### What to produce:
Starting at the top of the entries, restate word for word each line up to and including the one with "local time, so".

(Records excerpted from a collection)
╔══

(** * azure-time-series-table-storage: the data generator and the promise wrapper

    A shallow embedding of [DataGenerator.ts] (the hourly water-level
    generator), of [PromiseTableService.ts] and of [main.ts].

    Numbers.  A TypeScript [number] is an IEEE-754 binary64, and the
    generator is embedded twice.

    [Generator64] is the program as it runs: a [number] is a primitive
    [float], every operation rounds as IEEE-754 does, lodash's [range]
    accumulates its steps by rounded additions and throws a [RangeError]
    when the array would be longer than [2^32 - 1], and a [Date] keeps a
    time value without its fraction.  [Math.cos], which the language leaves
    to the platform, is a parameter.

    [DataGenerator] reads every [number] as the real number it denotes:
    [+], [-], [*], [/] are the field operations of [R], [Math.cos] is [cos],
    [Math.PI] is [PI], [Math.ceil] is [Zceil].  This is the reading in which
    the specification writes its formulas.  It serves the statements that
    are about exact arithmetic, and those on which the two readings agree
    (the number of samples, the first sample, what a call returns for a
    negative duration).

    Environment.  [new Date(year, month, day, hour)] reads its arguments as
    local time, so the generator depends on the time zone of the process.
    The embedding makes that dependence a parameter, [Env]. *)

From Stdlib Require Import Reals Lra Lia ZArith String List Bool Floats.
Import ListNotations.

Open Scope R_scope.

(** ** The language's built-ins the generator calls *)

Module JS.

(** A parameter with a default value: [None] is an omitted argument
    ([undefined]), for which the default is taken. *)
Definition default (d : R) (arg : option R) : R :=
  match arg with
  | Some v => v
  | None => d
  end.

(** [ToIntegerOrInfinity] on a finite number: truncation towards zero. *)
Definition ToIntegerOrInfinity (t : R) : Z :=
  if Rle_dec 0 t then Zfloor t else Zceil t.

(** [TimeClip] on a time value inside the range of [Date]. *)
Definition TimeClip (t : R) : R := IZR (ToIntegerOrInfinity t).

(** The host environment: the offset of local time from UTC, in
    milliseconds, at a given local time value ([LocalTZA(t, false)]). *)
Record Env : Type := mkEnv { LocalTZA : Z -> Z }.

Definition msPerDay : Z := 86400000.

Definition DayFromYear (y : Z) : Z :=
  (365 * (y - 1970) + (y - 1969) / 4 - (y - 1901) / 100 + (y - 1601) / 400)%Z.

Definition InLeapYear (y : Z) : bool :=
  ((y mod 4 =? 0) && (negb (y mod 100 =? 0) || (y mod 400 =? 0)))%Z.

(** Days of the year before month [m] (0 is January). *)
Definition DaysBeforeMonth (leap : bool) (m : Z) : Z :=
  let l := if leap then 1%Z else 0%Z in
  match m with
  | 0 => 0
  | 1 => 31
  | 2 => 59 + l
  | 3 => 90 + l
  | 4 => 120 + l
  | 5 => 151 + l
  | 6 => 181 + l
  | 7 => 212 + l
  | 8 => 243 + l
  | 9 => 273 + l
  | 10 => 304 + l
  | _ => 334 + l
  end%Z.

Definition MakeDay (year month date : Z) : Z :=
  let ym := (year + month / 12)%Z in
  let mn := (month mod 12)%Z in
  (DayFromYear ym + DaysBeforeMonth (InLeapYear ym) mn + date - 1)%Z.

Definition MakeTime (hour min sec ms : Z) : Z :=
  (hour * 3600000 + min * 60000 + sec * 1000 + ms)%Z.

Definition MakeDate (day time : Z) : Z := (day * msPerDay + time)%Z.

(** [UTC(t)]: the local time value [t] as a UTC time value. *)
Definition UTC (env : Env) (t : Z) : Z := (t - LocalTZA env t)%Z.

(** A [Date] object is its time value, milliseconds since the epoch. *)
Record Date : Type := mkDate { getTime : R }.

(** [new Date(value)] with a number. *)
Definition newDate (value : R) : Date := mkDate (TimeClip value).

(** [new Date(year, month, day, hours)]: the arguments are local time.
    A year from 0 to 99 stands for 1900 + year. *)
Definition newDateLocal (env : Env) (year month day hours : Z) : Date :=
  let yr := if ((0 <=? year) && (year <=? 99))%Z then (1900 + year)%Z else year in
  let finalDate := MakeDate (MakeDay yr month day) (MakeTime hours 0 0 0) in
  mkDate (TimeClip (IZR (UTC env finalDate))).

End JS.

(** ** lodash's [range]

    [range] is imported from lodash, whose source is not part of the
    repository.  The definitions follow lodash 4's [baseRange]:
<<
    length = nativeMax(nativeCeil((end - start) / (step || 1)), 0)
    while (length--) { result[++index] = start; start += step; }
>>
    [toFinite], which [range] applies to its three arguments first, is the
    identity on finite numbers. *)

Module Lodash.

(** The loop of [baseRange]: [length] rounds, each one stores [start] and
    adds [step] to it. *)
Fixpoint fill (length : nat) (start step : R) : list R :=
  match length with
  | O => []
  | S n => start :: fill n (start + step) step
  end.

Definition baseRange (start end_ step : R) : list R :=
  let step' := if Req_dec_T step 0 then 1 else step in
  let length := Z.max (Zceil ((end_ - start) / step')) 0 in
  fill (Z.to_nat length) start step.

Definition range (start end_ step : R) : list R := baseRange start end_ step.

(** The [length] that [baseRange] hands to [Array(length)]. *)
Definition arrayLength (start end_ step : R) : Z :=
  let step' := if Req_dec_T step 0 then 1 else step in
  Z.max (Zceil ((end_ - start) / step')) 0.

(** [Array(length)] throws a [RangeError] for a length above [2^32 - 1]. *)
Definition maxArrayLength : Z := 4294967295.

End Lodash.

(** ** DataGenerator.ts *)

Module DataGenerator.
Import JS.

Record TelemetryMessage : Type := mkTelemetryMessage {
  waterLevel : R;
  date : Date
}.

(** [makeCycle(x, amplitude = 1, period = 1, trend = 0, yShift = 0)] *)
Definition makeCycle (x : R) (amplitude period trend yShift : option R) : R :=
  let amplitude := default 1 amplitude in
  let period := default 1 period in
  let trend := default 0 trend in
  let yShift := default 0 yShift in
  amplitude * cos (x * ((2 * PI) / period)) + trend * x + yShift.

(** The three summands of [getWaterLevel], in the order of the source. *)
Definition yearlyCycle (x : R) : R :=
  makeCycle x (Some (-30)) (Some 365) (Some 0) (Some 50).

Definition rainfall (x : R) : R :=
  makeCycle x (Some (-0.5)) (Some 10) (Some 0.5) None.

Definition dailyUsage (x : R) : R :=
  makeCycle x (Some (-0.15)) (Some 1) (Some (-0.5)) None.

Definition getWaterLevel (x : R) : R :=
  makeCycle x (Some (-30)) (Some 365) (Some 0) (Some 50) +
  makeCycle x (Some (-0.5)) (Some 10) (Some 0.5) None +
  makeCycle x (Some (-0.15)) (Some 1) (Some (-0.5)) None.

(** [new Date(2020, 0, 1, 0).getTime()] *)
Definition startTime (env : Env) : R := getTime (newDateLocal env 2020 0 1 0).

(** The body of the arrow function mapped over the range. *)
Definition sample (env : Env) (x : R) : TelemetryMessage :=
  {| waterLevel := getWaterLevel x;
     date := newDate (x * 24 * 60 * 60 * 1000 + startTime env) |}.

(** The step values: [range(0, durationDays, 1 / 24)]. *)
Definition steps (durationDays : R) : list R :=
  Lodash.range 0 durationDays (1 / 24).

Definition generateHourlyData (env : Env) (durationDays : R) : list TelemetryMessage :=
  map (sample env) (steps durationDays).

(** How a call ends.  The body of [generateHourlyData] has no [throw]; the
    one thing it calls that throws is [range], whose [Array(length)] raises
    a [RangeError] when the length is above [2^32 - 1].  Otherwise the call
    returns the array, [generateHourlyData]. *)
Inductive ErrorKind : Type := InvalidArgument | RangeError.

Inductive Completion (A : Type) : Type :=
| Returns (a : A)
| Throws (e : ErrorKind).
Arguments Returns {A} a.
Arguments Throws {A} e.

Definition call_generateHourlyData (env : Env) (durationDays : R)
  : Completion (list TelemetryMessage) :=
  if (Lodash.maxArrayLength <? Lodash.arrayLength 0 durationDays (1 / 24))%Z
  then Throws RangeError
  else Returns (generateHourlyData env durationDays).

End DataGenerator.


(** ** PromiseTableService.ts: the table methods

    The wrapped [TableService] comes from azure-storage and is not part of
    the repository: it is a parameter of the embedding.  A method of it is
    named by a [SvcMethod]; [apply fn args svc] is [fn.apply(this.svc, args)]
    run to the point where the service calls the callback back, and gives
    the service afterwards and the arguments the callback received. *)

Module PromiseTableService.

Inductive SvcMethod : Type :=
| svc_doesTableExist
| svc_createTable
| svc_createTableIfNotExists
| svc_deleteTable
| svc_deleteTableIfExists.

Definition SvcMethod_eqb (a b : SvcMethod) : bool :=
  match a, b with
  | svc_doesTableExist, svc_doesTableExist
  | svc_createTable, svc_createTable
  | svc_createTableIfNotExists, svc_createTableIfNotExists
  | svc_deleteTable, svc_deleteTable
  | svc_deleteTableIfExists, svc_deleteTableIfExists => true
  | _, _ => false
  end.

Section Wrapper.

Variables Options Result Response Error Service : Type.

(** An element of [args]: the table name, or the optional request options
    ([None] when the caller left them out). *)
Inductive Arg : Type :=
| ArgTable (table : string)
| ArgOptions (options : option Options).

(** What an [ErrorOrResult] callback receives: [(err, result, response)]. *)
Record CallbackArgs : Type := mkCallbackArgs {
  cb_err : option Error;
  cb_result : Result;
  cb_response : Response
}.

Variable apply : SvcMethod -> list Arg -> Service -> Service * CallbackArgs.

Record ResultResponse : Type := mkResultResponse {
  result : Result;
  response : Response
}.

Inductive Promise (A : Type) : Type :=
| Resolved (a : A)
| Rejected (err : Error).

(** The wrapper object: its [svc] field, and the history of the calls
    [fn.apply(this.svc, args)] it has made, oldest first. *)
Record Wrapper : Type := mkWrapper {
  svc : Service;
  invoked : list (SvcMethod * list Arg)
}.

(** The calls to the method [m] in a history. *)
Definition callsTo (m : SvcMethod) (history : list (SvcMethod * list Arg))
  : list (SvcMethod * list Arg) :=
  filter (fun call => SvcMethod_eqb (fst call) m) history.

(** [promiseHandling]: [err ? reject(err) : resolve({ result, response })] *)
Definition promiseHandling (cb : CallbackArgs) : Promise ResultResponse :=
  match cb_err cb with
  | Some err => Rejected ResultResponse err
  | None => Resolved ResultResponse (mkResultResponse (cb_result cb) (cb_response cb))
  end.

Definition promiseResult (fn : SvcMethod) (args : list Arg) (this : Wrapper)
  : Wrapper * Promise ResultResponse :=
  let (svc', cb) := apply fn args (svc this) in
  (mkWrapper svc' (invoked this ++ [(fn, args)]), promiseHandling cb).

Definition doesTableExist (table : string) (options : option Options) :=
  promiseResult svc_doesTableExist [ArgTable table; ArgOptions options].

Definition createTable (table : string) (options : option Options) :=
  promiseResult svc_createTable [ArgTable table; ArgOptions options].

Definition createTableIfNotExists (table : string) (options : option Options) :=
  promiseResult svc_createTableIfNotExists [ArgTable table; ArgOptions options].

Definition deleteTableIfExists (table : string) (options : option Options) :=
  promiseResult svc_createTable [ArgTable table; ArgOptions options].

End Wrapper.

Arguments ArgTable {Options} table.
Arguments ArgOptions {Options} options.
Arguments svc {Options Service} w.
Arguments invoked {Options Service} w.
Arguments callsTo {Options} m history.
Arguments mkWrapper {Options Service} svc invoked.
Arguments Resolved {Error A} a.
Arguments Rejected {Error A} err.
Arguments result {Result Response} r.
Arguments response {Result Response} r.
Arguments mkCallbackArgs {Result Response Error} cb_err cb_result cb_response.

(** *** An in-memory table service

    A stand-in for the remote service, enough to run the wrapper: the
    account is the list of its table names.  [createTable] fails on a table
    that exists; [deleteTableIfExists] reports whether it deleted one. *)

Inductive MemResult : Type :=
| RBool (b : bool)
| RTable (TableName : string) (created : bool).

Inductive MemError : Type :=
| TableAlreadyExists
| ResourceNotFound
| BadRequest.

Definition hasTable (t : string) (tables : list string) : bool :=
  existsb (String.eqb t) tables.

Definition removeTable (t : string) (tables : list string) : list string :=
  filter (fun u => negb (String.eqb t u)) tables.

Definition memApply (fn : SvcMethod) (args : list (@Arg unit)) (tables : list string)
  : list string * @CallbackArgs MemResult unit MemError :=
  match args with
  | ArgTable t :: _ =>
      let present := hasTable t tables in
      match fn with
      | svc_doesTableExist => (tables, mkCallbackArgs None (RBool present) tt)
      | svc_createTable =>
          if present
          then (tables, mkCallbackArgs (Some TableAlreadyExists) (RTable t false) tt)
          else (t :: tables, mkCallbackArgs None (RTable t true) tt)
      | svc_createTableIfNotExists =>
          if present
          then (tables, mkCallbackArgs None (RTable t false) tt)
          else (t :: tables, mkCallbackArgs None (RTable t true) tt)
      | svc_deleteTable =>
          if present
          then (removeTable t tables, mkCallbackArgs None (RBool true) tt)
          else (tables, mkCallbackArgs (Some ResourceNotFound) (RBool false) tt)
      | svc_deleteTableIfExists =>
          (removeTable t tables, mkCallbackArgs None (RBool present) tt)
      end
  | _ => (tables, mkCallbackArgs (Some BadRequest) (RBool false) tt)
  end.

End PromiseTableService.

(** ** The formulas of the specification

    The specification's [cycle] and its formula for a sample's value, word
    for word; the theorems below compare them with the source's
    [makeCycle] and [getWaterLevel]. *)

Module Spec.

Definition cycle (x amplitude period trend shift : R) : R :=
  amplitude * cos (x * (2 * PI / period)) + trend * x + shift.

╚══

### Answer space:
(** * azure-time-series-table-storage: the data generator and the promise wrapper

    A shallow embedding of [DataGenerator.ts] (the hourly water-level
    generator), of [PromiseTableService.ts] and of [main.ts].

    Numbers.  A TypeScript [number] is an IEEE-754 binary64, and the
    generator is embedded twice.

    [Generator64] is the program as it runs: a [number] is a primitive
    [float], every operation rounds as IEEE-754 does, lodash's [range]
    accumulates its steps by rounded additions and throws a [RangeError]
    when the array would be longer than [2^32 - 1], and a [Date] keeps a
    time value without its fraction.  [Math.cos], which the language leaves
    to the platform, is a parameter.

    [DataGenerator] reads every [number] as the real number it denotes:
    [+], [-], [*], [/] are the field operations of [R], [Math.cos] is [cos],
    [Math.PI] is [PI], [Math.ceil] is [Zceil].  This is the reading in which
    the specification writes its formulas.  It serves the statements that
    are about exact arithmetic, and those on which the two readings agree
    (the number of samples, the first sample, what a call returns for a
    negative duration).

    Environment.  [new Date(year, month, day, hour)] reads its arguments as
    local time, so the generator depends on the time zone of the process.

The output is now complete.